There are several equivalent ways of stating the above definition. The most helpful way is “If I attempt to divide the number n by m and I get an integer, then m (evenly) divides n. Otherwise, m does not divide n.

Putting the above definition another, more verbal, way: “m divides n if and only if n can be written as a product of m and some other integer.”

Testing for Divisibility Tricks

Each of the boxes below explain a trick for determining whether a number n is divisible by the given number.

A number n is divisible by 2 if the last digit (i.e. the 1’s digit) of n is divisible by 2.

If n=12436, n is divisible by 2 because the 1’s digit is 6 which is clearly divisible by 2.

Because integers with more than one digit can be written as a sum of some multiple of 10 plus a number less than 10. Since 2\vert 10, 2 divides any multiple of 10, so we only need to check that 2 divides the 1’s digit.
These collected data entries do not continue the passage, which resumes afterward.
Lemma write_pages_ok ps : forall l added pLast w, Loop l added w -> NoDup (map fst ps) -> (forall p, In p (map fst ps) -> ~ In p added) ->
  Forall (page_ok sz) ps -> last_commit l = Z.to_nat c -> ps <> [] ->
  exists w' l' added' pLast', write_pages iFirst nTruncate isCommit ps w (count l) added pLast = (w', count l', added', pLast') /\
    Loop l' added' w' /\ (forall q, content l' q = put_pages ps (content l) q) /\ count l' <= count l + Z.of_nat (length ps) /\ Ended l' pLast'.
Proof.
  induction ps as [|[p d] ps IH]; intros l added pLast w HL Hnd Hin Hok Hlc Hne; [congruence|]. clear Hne.
  cbn [map fst] in Hnd, Hin. apply NoDup_cons_iff in Hnd as [Hnp Hnd]. inversion_clear Hok as [|? ? Hpd Hps]. cbn [write_pages].
  rewrite (lp_ix _ _ _ HL). destruct Hrel as (log & dist & s & HR). rewrite (find_frame log dist s l0 c x0 p HR Hreads). cbn [fst].
  set (more := match ps with [] => false | _ => true end). set (r := newest (page_at l0) p (minFrame (wal x0)) (count l0)).
  assert (Hgo : forall w1 l1 added1 pLast1, Loop l1 added1 w1 -> (forall q, content l1 q = put p d (content l) q) ->
      (forall q, In q (map fst ps) -> ~ In q added1) -> count l1 <= count l + 1 ->
      (if more then last_commit l1 = Z.to_nat c else Ended l1 pLast1) ->
      exists w' l' added' pLast', write_pages iFirst nTruncate isCommit ps w1 (count l1) added1 pLast1 = (w', count l', added', pLast') /\
        Loop l' added' w' /\ (forall q, content l' q = put_pages ((p, d) :: ps) (content l) q) /\
        count l' <= count l + Z.of_nat (length ((p, d) :: ps)) /\ Ended l' pLast').
  { intros w1 l1 added1 pLast1 HL1 Hct Hin1 Hcnt He. cbn [length]. destruct ps as [|p' ps'] eqn:Eps.
    - exists w1, l1, added1, pLast1. cbn [write_pages]. split; [reflexivity|]. split; [exact HL1|]. split; [exact Hct|]. split; [cbn [length]; lia|exact He].
    - rewrite <- Eps in *. destruct (IH l1 added1 pLast1 w1 HL1 Hnd Hin1 Hps He ltac:(rewrite Eps; discriminate)) as (w' & l' & a' & pl' & E & R1 & R2 & R3 & R4).
      exists w', l', a', pl'. split; [exact E|]. split; [exact R1|]. split; [|split; [lia|exact R4]].
      intros q. rewrite R2. change (put_pages ((p, d) :: ps) (content l)) with (put_pages ps (put p d (content l))). now apply put_pages_ext. }
  set (t := if isCommit && negb more then nTruncate else 0). set (fr := {| f_pgno := p; f_trunc := t; f_data := d |}).
  assert (Ht : is_u32 t) by (unfold t; destruct (_ && _); [exact Htrunc|unfold is_u32; lia]).
  assert (Happ : exists w' l' added' pLast', write_pages iFirst nTruncate isCommit ps (write_frame p d t (walFrameOffset (count l + 1) (szPage w)) w)
      (count l + 1) (added ++ [p]) (Some (p, d)) = (w', count l', added', pLast') /\
    Loop l' added' w' /\ (forall q, content l' q = put_pages ((p, d) :: ps) (content l) q) /\
    count l' <= count l + Z.of_nat (length ((p, d) :: ps)) /\ Ended l' pLast').
  { assert (Ec : count (l ++ [fr]) = count l + 1) by apply count_app.
    pose proof (Hgo _ (l ++ [fr]) _ (Some (p, d)) (loop_append l added w p d t HL Hpd Ht)) as Hg. rewrite Ec in Hg.
    apply Hg; [intros q; rewrite content_snoc; reflexivity| |lia|]; clear Hg.
    - intros q Hq. rewrite in_app_iff. intros [Hi|[<-|[]]]; [exact (Hin q (or_intror Hq) Hi)|contradiction].
    - unfold t, Ended, more in *. rewrite last_commit_snoc. cbn [f_trunc fr]. destruct ps; cbn [negb andb] in *; rewrite ?andb_true_r, ?andb_false_r in *.
      + destruct isCommit eqn:Ei; [exists l, p, d; auto|]. exact Hlc.
      + exact Hlc. }
  destruct (negb (iFirst =? 0) && (more || negb isCommit)) eqn:Eg; cbn [andb]; [destruct (Z.leb_spec iFirst r) as [Hle|Hgt]|].
  - rewrite andb_true_iff, negb_true_iff, Z.eqb_neq in Eg. destruct Eg as [Eg1 Eg2].
    assert (Er : newest (page_at l0) p 1 (count l0) = r) by (apply newest_low; [apply Hreads|unfold r in Hle; lia]).
    pose proof (loop_overwrite l added w p d HL (proj2 (proj2 Hpd)) (Hin p (or_introl eq_refl))) as Hov. cbv zeta in Hov. rewrite Er in Hov.
    destruct (Hov ltac:(lia)) as (L & E1 & E2 & E3).
    pose proof (Hgo _ (set_data r d l) _ pLast L E3) as Hg. rewrite E1 in Hg. apply Hg; [intros q Hq; apply Hin; now right|lia|]; clear Hg.
    unfold more, Ended in *. destruct ps; [|congruence]. destruct isCommit; [discriminate|congruence].
  - apply Happ.
  - apply Happ.
Qed.
End Loop.

(** ** The header of a new log *)

Lemma new_head sz ckpt salt f : page_size sz -> size salt = 8 -> slice 0 32 f = wal_header sz ckpt salt -> 32 <= size f ->
  Head sz {| nPage := 0; hdr_szPage := 0; aFrameCksum := header_cksum sz ckpt salt; aSalt := salt; bigEndCksum := 0 |} f.
Proof.
  intros Hsz Hs E Hf. pose proof (page_size_pos sz Hsz) as Hb. set (ck := header_cksum sz ckpt salt).
  assert (Hck : pair_u32 ck) by (apply checksum_u32; split; unfold is_u32; cbn; lia). unfold wal_header in E. fold (header_cksum sz ckpt salt) ck in E.
  set (b := be4 _ ++ be4 _ ++ be4 _ ++ be4 _ ++ salt) in E.
  assert (Hb24 : size b = 24) by (unfold b; rewrite !size_app, !size_be4, Hs; reflexivity).
  apply (slice_parts _ _ 24) in E as [E Ec]; [|lia|lia|exact Hb24]. apply (slice_parts _ _ 4) in Ec as [C1 C2]; [|lia|lia|apply size_be4].
  assert (Eb := E). unfold b in Eb. apply (slice_parts _ _ 4) in Eb as [B1 Eb]; [|lia|lia|apply size_be4].
  apply (slice_parts _ _ 4) in Eb as [B2 Eb]; [|lia|lia|apply size_be4]. apply (slice_parts _ _ 4) in Eb as [B3 Eb]; [|lia|lia|apply size_be4].
  apply (slice_parts _ _ 4) in Eb as [B4 B5]; [|lia|lia|apply size_be4].
  change (slice 24 4 f = be4 (fst ck)) in C1. change (slice 28 4 f = be4 (snd ck)) in C2.
  change (slice 4 4 f = be4 WAL_MAX_VERSION) in B2. change (slice 8 4 f = be4 sz) in B3. change (slice 16 8 f = salt) in B5.
  apply get4_be4 in B1; [|vm_compute; intuition discriminate]. apply get4_be4 in B2; [|unfold is_u32, WAL_MAX_VERSION; lia].
  apply get4_be4 in B3; [|unfold is_u32; lia]. apply get4_be4 in C1; [|apply Hck]. apply get4_be4 in C2; [|apply Hck].
  assert (Er : read_header f = (WAL_MAGIC, sz, get4 12 f, {| nPage := 0; hdr_szPage := 0; aFrameCksum := ck; aSalt := salt; bigEndCksum := 0 |})).
  { unfold read_header. rewrite !get4_slice, !slice_slice by (unfold WAL_HDRSIZE; lia). cbn [Z.add]. rewrite B1. change (8 + 0) with 8.
    rewrite E, B3. change (Z.land (Z.lor WAL_MAGIC SQLITE_BIGENDIAN) 1) with 0.
    now rewrite B5. }
  constructor; [exact Hf| |exact B2| |].
  - unfold whole_header. rewrite Er. cbn [aFrameCksum]. rewrite C1, C2, !Z.eqb_refl.
    unfold SQLITE_MAX_PAGE_SIZE. replace (sz <=? 65536) with true by (symmetry; apply Z.leb_le; lia).
    replace (512 <=? sz) with true by (symmetry; apply Z.leb_le; lia).
    replace (Z.land sz (sz - 1)) with 0 by (clear - Hsz; repeat destruct Hsz as [<-|Hsz]; try reflexivity; destruct Hsz). reflexivity.
  - unfold size_of. now rewrite Er.
  - unfold base_of. now rewrite Er.
Qed.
To see this reasoning through example, let n=1378. Notice that n=1378=1370+8. Notice also that 2\vert 1370 (because 1370 is a multiple of 10 and 2\vert 10), and 2\vert 8. Since each of these two added numbers is divisible by 2, so is the sum; i.e. so is n.

A number n is divisible by 3 if the sum of the digits of n is divisible by 3.

Note that if even after adding the digits the number is still too big, you can repeat the addition process until you have a number that is easy to test for divisibility by 3.

Let n=5754. Then since the sum of the digits of n is 21, and 21 is divisible by 3, n is also divisible by 3.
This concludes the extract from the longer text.